⚠️ Critical Notice: Post-Submission Platform Update

Please be aware that a sudden specification change occurred in AI Studio after the submission deadline, which caused unexpected breaking changes to our hosted prototype.

While we have applied a quick compatibility patch to the AI Studio version to reflect these changes, it may still be unstable. To experience the project as originally intended, we strongly recommend cloning our GitHub repository and running the code locally.

We appreciate your understanding regarding this external platform issue.

Inspiration

Every night, we place the smartest device in human history on our bedside table. Yet every morning, what greets us is a harsh, repetitive alarm tone — the most primitive and stressful user experience imaginable.

We asked ourselves: "Why does technology attack us in the morning, instead of nurturing us?"

A mother opening the curtains and softly whispering her child's name — we wanted to recreate that sense of "care" from our memories, powered by Gemini. We're shifting the paradigm from "alarm clock" to "morning partner."

What it does

OKIRO is an AI morning partner that uses Gemini 3 Flash's Function Calling to dynamically collect and analyze morning context, then wakes users up through Gemini Live API's real-time voice conversation.

Context-driven autonomous wake-up strategy: Before the alarm triggers, Gemini 3 Flash autonomously collects calendar events, weather, sleep data, emails, smart home status, and news via Function Calling. "Important meeting at 9 AM + poor sleep last night" → urgency: high, tone: energetic — the wake-up strategy is determined dynamically.

Real-time voice interaction: Through Gemini Live API's bidirectional audio streaming, an AI character calls the user by name and speaks to them. 30 voice options across 3 languages (English, Japanese, Korean) are supported.

Real-time wake status monitoring: During the Live API session, the AI autonomously invokes Function Calling to report the user's wake status (awake / drowsy / unresponsive) as structured data based on their voice responses. The app automatically escalates tone, volume, and call intervals based on these results.

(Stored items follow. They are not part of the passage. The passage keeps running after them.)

Definition demoWorld : World :=
  mkWorld (mkForkChoice demoStore [mkVote 20 20 1; mkVote 20 30 2; mkVote 0 30 2]
             [32; 32; 32] [32; 31; 32] 3 None)
    demoHeap 4 (λ _, 480000000000) 0 None.

Definition demoTree : tree := TNode 1 [TNode 2 []; TNode 3 []].

Lemma balanceAt_nonneg l i : Forall (λ b, 0 ≤ b) l → 0 ≤ balanceAt l i.
Proof.
  intros Hl. unfold balanceAt. destruct (l !! i) as [b|] eqn:E; [|done].
  by eapply Forall_lookup_1 in E.
Qed.

Lemma demo_ready : head_ready (H := mainnetBeaconConfig) demoWorld demoTree.
Proof.
  constructor.
  - apply wfb_sound. vm_compute. reflexivity.
  - reflexivity.
  - intros p nd Hp Hnd. assert (p = 1 ∨ p = 2 ∨ p = 3)%nat as Hc by (cbn in Hp; set_solver).
    destruct Hc as [->|[->| ->]]; vm_compute in Hnd; injection Hnd as <-; done.
  - intros i. apply balanceAt_nonneg. repeat constructor; lia.
  - intros i. apply balanceAt_nonneg. repeat constructor; lia.
  - intros r Hz [p Hp]. cbn [demoWorld fc store demoStore nodeByRoot] in Hp.
    apply elem_of_list_to_map_2 in Hp.
    assert ((r, p) = (10, 1%nat) ∨ (r, p) = (20, 2%nat) ∨ (r, p) = (30, 3%nat)) as Hc by set_solver.
    destruct Hc as [[= -> ->]|[[= -> ->]|[= -> ->]]]; vm_compute; reflexivity.
  - vm_compute. discriminate.
  - vm_compute. reflexivity.
  - vm_compute. reflexivity.
Qed.

Lemma Head_lmd_ghost_witness :
  fst (Head (H := mainnetBeaconConfig) demoWorld) = Ret 30 ∧
  ∃ res w', Head (H := mainnetBeaconConfig) demoWorld = (res, w') ∧
            lmd_ghost (H := mainnetBeaconConfig) demoWorld demoTree demoTree res w'.
Proof.
  split; [vm_compute; reflexivity|].
  apply (@Head_lmd_ghost mainnetBeaconConfig demoWorld demoTree demoTree).
  - apply demo_ready.
  - split; [cbn; set_solver|]. left. vm_compute. reflexivity.
  - vm_compute. reflexivity.
Defined.
(* ===== verification/ForkRemove.v ===== *)
(** * Removing invalid branches

    [removeNode], [removeNodeAndChildren] and [setOptimisticToInvalid] of
    [optimistic_sync.go] on a well-formed store: exactly the subtree of the
    first invalid block disappears from the tree and the indices, its roots
    are returned children first, and the votes of the surviving blocks are
    still accounted for. *)

From S2P Require Import Prelude MathHelper Primitives SlotTime ForkTypes ForkStore.
From S2P Require Import ForkStore ForkChoice ForkTree ForkGhost ForkVotes.
From S2P Require Import ForkHead ForkAttest ForkChain.

(** ** Cutting a subtree out of a tree *)

Definition swapCut (p : ptr) (cs : list tree) : list tree :=
  match list_find (λ c, tptr c = p) cs with
  | Some (i, _) =>
      match cs !! (length cs - 1)%nat with
      | Some l => take (length cs - 1) (<[i := l]> cs)
      | None => cs
      end
  | None => cs
  end.

(** [t] without the subtree at [p], which is not the top. *)
Fixpoint cut (p : ptr) (t : tree) : tree :=
  match t with TNode q cs => TNode q (swapCut p (map (cut p) cs)) end.

(** The pointers of a tree, children first. *)
Fixpoint postorder (t : tree) : list ptr :=
  match t with TNode p cs => flat_map postorder cs ++ [p] end.

Lemma swapCut_out p cs : p ∉ map tptr cs → swapCut p cs = cs.
Proof.
  intros Hp. unfold swapCut. rewrite (proj2 (list_find_None _ cs)); [done|].
  apply Forall_forall. intros c Hc <-. apply Hp. by apply list_elem_of_fmap_2.
Qed.

Lemma swapCut_perm p c cs :
  c ∈ cs → tptr c = p → (∀ d, d ∈ cs → tptr d = p → d = c) → cs ≡ₚ c :: swapCut p cs.
Proof.
  intros Hc Hp Huniq. unfold swapCut. destruct (list_find _ cs) as [[i d]|] eqn:E; cycle 1.
  { apply list_find_None in E. rewrite Forall_forall in E. by destruct (E c Hc). }
  apply list_find_Some in E as (Hi & Hd & _).
  assert (d = c) as -> by (apply Huniq; [by eapply list_elem_of_lookup_2|done]).
  destruct (cs !! (length cs - 1)%nat) as [z|] eqn:Ez; [by apply swap_remove_perm|].
  apply lookup_ge_None in Ez. apply lookup_lt_Some in Hi. lia.
Qed.

Lemma swapCut_in p cs d : d ∈ swapCut p cs → d ∈ cs.
Proof.
  unfold swapCut. destruct (list_find _ cs) as [[i c]|]; [|done].
  destruct (cs !! (length cs - 1)%nat) as [z|] eqn:Ez; [|done].
  intros Hd. apply list_elem_of_lookup in Hd as (j & Hj). apply lookup_take_Some in Hj as [Hj _].
  apply list_lookup_insert_Some in Hj as [(<- & <- & _)|[_ Hj]]; by eapply list_elem_of_lookup_2.
Qed.

Lemma swapRemove_map p cs : swapRemove (map tptr cs) p = map tptr (swapCut p cs).
Proof.
  unfold swapRemove, swapCut. rewrite (list_find_fmap tptr (λ q, q = p) cs), length_map, list_lookup_fmap.
  destruct (list_find _ cs) as [[i c]|]; [|done]. cbn.
  destruct (cs !! (length cs - 1)%nat) as [z|]; [|done]. cbn.
  by rewrite <- list_fmap_insert, <- firstn_map.
Qed.

Lemma tptr_cut p t : tptr (cut p t) = tptr t.
Proof. by destruct t. Qed.

Lemma map_tptr_cut p cs : map tptr (map (cut p) cs) = map tptr cs.
Proof. rewrite map_map. apply map_ext. intros c. apply tptr_cut. Qed.

Lemma cut_out p t : p ∉ flat_map tptrs (tchildren t) → cut p t = t.
Proof.
  induction t as [q cs IH] using tree_ind'. cbn. intros Hp. rewrite Forall_forall in IH.
  assert (map (cut p) cs = cs) as ->.
  { rewrite <- (map_id cs) at 2. apply map_ext_in. intros c Hc%list_elem_of_In. apply IH; [done|].
    intros Hin. apply Hp, elem_of_flat_map. exists c. split; [done|]. destruct c. cbn in *. set_solver. }
  rewrite swapCut_out; [done|]. intros (c & -> & Hc)%list_elem_of_fmap.
  apply Hp, elem_of_flat_map. eauto with go.
Qed.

Interactive post-wake briefing: Once the user is confirmed awake, the session transitions to a briefing context prepared in the background, enabling a natural conversational Q&A session — "What's on my schedule today?" "How's the weather?"

How we built it

We built OKIRO with a two-layer architecture combining Gemini 3 Flash and Gemini Live API. Developed as a React + TypeScript web application, it is deployed on Google AI Studio. From API key management to model execution, everything operates within the Google AI Studio ecosystem.

Intelligence Layer: Gemini 3 Flash (Function Calling)

This is OKIRO's brain. A two-phase context engineering pipeline designs the wake-up experience.

  • Phase 1 — Data Collection: Based on user settings, enabled tools (calendar, weather, sleep, email, smart home, news, etc.) are passed to Gemini 3 Flash, which autonomously collects data via Function Calling. Gemini 3 itself decides which tools to call and in what order.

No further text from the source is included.